Dies gilt auch für die Besetzung, ein einziges Spot the Star-Spielchen, in dem große Namen meistens nicht mehr als Cameo-Auftritte haben. So erhascht man Blicke auf Mariah Carey und Vanessa Redgrave, Terrence Howard ist etwas länger dabei, ebenso Cuba Gooding Jr. als unfunktionales comic relief. Und dann wären da noch die Präsidenten, die sich hier die Klinke in die Hand geben: Robin Williams als Eisenhower, John Cusack als Nixon, James Marsden als Kennedy, Liev Schreiber als Johnson, Alan Rickman als Reagan nebst Jane Fonda als seine Frau Nancy. Letztere beiden haben rein äußerlich immerhin die größte Ähnlichkeit mit ihren historischen Vorbildern, während Cusack das Fehlen dieser Eigenschaft durch sein Spiel ausgleichen muss, dass dem gängigen Nixon-Bild entspricht. Die politische Arbeit wird dabei auf wenige Stichpunkte reduziert.
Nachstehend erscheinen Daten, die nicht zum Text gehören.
Lemma worker_step_invariant tid st c c' :
  invariant c → worker_step tid st c = Some c' → invariant c'.
Proof.
  intros [Hpc Hth Hfr] H. unfold worker_step in H.
  destruct (allthreads c !! tid) as [t|] eqn:Et; simpl in H; [|done].
  destruct (todo t) as [|a rest] eqn:Etodo; [done|].
  assert (tid < length (allthreads c))%nat as Htid by by eapply lookup_lt_Some.
  assert (∀ tid' t', <[tid:={| dev := dev t; todo := rest |}]> (allthreads c) !! tid' = Some t' →
            (tid' = tid ∧ t' = {| dev := dev t; todo := rest |}) ∨
            (tid' ≠ tid ∧ allthreads c !! tid' = Some t')) as Hlook.
  { intros tid' t' Ht'. destruct (decide (tid' = tid)) as [->|Hne].
    - rewrite list_lookup_insert_eq in Ht' by done. left. by simplify_eq.
    - rewrite list_lookup_insert_ne in Ht' by done. by right. }
  destruct a as [b|cmd]; simplify_eq; split; simpl.
  - intros i Hi. rewrite length_alter. by apply Hpc.
  - intros tid' t' Ht'. rewrite performed_snoc. simpl.
    apply Hlook in Ht' as [[-> ->]|[Hne Ht']]; simpl.
    + rewrite decide_True by done. simpl.
      destruct (Hth _ _ Et) as (d & Hd & Hp). rewrite Etodo in Hp.
      exists (set_done b d). split.
      * by rewrite list_lookup_alter_eq, Hd.
      * by rewrite <-app_assoc.
    + rewrite decide_False by done. simpl. rewrite app_nil_r.
      destruct (Hth _ _ Ht') as (d & Hd & Hp).
      destruct (decide (dev t' = dev t)) as [E|E].
      * exists (set_done b d). split; [|done].
        by rewrite E, list_lookup_alter_eq, <-E, Hd.
      * exists d. split; [|done]. by rewrite list_lookup_alter_ne.
  - intros tid' Hlen. rewrite length_insert in Hlen. rewrite performed_snoc. simpl.
    rewrite decide_False by lia. simpl. rewrite app_nil_r. by apply Hfr.
  - done.
  - intros tid' t' Ht'. rewrite performed_snoc. simpl.
    apply Hlook in Ht' as [[-> ->]|[Hne Ht']]; simpl.
    + rewrite decide_True by done. simpl.
      destruct (Hth _ _ Et) as (d & Hd & Hp). rewrite Etodo in Hp.
      exists d. split; [done|]. by rewrite <-app_assoc.
    + rewrite decide_False by done. simpl. rewrite app_nil_r. eauto.
  - intros tid' Hlen. rewrite length_insert in Hlen. rewrite performed_snoc. simpl.
    rewrite decide_False by lia. simpl. rewrite app_nil_r. by apply Hfr.
Qed.

Lemma step_invariant p ch c c' : invariant c → step p ch c = Some c' → invariant c'.
Proof.
  destruct ch; simpl; [apply main_step_invariant|apply worker_step_invariant].
Qed.

Lemma run_invariant p sched c c' : invariant c → run p sched c = Some c' → invariant c'.
Proof.
  revert c. induction sched as [|ch sched IH]; intros c Hc H; simpl in H.
  - by simplify_eq.
  - destruct (step p ch c) as [c1|] eqn:E; simpl in H; [|done].
    eapply IH; [|done]. by eapply step_invariant.
Qed.

Lemma boot_Some p argv0 args c :
  boot p argv0 args = Some c ↔
  ∃ adb ms devs rest,
    args = adb :: ms :: devs :: rest ∧
    c = {| adb_exe := adb; sleep_time := atoi p ms; devices := get_devices devs;
           allthreads := []; mpc := ForPrint 0;
           trace := [EStdout (lit "Devices:" ++ [NL])] |}.
Proof.
  unfold boot, main. split.
  - case_decide as Hargc; [done|]. intros [= <-].
    destruct args as [|adb [|ms [|devs rest]]]; simpl in Hargc; try lia.
    by eexists _, _, _, _.
  - intros (adb & ms & devs & rest & -> & ->).
    rewrite decide_False by (simpl; lia). done.
Qed.

Lemma boot_invariant p argv0 args c : boot p argv0 args = Some c → invariant c.
Proof.
  intros (adb & ms & devs & rest & -> & ->)%boot_Some. by split.
Qed.

Lemma reachable_invariant p argv0 args c : reachable p argv0 args c → invariant c.
Proof.
  intros [sched H]. destruct (boot p argv0 args) as [c0|] eqn:E; simpl in H; [|done].
  eapply run_invariant; [|done]. by eapply boot_invariant.
Qed.

Lemma reachable_boot p argv0 args c : boot p argv0 args = Some c → reachable p argv0 args c.
Proof. intros H. exists []. by rewrite H. Qed.

Lemma reachable_step p argv0 args ch c c' :
  reachable p argv0 args c → step p ch c = Some c' → reachable p argv0 args c'.
Proof.
  intros [sched H] Hstep. exists (sched ++ [ch]).
  destruct (boot p argv0 args) as [c0|]; simpl in *; [|done].
  by rewrite run_snoc, H.
Qed.

Lemma reachable_run p argv0 args sched c c' :
  reachable p argv0 args c → run p sched c = Some c' → reachable p argv0 args c'.
Proof.
  intros [sched0 H] Hrun. exists (sched0 ++ sched).
  destruct (boot p argv0 args) as [c0|]; simpl in *; [|done].
  by rewrite run_app, H.
Qed.

Lemma reachable_induction p argv0 args (P : config → Prop) :
  (∀ c, boot p argv0 args = Some c → P c) →
  (∀ ch c c', reachable p argv0 args c → P c → step p ch c = Some c' → P c') →
  ∀ c, reachable p argv0 args c → P c.
Proof.
  intros Hboot Hstep c [sched H]. revert c H.
  induction sched as [|ch sched IH] using rev_ind; intros c H.
  - destruct (boot p argv0 args) as [c0|] eqn:E; simpl in H; simplify_eq. by apply Hboot.
  - destruct (boot p argv0 args) as [c0|] eqn:E; simpl in *; [|done].
    rewrite run_snoc in H.
    destruct (run p sched c0) as [c1|] eqn:E1; simpl in H; [|done].
    eapply Hstep; [|by apply IH|done]. exists sched. by rewrite E.
Qed.

Lemma names_set_done b i (l : list DeviceInfo) :
  name <$> alter (set_done b) i l = name <$> l.
Proof.
  revert i. induction l as [|d l IH]; intros [|i]; [done..|].
  cbn. f_equal. apply IH.
Qed.

(** What no step changes: the bridge tool, the interval, and the records'
    number and names. *)
Lemma step_static p ch c c' :
  step p ch c = Some c' →
  adb_exe c' = adb_exe c ∧ sleep_time c' = sleep_time c ∧
  name <$> devices c' = name <$> devices c.
Proof.
  destruct ch as [|tid st]; simpl.
  - unfold main_step. destruct (mpc c) as [i|i].
    + destruct (devices c !! i); intros; by simplify_eq.
    + destruct (devices c !! i) as [d|]; simpl; [|done].
      destruct (done d); intros; by simplify_eq.
  - unfold worker_step. destruct (allthreads c !! tid) as [t|]; simpl; [|done].
    destruct (todo t) as [|[b|cmd] rest]; intros; simplify_eq; simpl; [|done].
    split_and!; [done..|]. apply names_set_done.
Qed.

Lemma reachable_static p argv0 args c :
  reachable p argv0 args c →
  ∃ adb ms devs rest,
    args = adb :: ms :: devs :: rest ∧
    adb_exe c = adb ∧ sleep_time c = atoi p ms ∧
    name <$> devices c = name <$> get_devices devs.
Proof.
  revert c. apply reachable_induction.
  - intros c (adb & ms & devs & rest & -> & ->)%boot_Some. by eexists _, _, _, _.
  - intros ch c c' _ (adb & ms & devs & rest & -> & IH) (E1 & E2 & E3)%step_static.
    rewrite E1, E2, E3. by eexists _, _, _, _.
Qed.

(** ** The worker *)

Lemma worker_step_store tid st c t b rest :
  allthreads c !! tid = Some t → todo t = AStore b :: rest →
  ∃ c', worker_step tid st c = Some c' ∧
        adb_exe c' = adb_exe c ∧
        devices c' = alter (set_done b) (dev t) (devices c) ∧
        allthreads c' = <[tid := {| dev := dev t; todo := rest |}]> (allthreads c) ∧
        mpc c' = mpc c ∧
        trace c' = trace c ++ [EStore tid (dev t) b].
Proof. intros Ht Htodo. unfold worker_step. rewrite Ht. simpl. rewrite Htodo. by eexists. Qed.

Lemma worker_step_system tid st c t cmd rest :
  allthreads c !! tid = Some t → todo t = ASystem cmd :: rest →
  ∃ c', worker_step tid st c = Some c' ∧
        adb_exe c' = adb_exe c ∧
        devices c' = devices c ∧
        allthreads c' = <[tid := {| dev := dev t; todo := rest |}]> (allthreads c) ∧
        mpc c' = mpc c ∧
        trace c' = trace c ++ [ESystem tid cmd st].
Proof. intros Ht Htodo. unfold worker_step. rewrite Ht. simpl. rewrite Htodo. by eexists. Qed.

Lemma worker_step_finished tid st c t :
  allthreads c !! tid = Some t → todo t = [] → worker_step tid st c = None.
Proof. intros Ht Htodo. unfold worker_step. rewrite Ht. simpl. by rewrite Htodo. Qed.

Lemma lookup_insert_thread (threads : list thread) tid t t' :
  threads !! tid = Some t → <[tid := t']> threads !! tid = Some t'.
Proof. intros H. apply list_lookup_insert_eq. by eapply lookup_lt_Some. Qed.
Vielleicht ist es auch unfair, Der Butler seine episodenhafte Struktur vorzuhalten, kann man doch so viel Zeit, so viel Leben kaum in knapp zwei Stunden pressen. So kann man meinen, der Stoff wäre in einer ebenso sorgfältig inszenierten TV-Miniserie besser aufgehoben und muss ich doch mit dem abfinden, was Lee Daniels schlussendlich auf die Leinwand brachte. Kurzweilig ist das Ganze sicherlich, gut gespielt und mit viel Sachkenntnis inszeniert ebenso. Einzig, es fehlt am letzten, entscheidenden Funken Leben, der Der Butler über das wohlwollende Hollywood-Mittelmaß hinausheben könnte. Eine Geschichte mit solchem Potenzial hat schlicht und einfach mehr verdient als eine inszenatorische „sichere Bank“, egal wie hervorragend einzelne Elemente auch funktionieren mögen.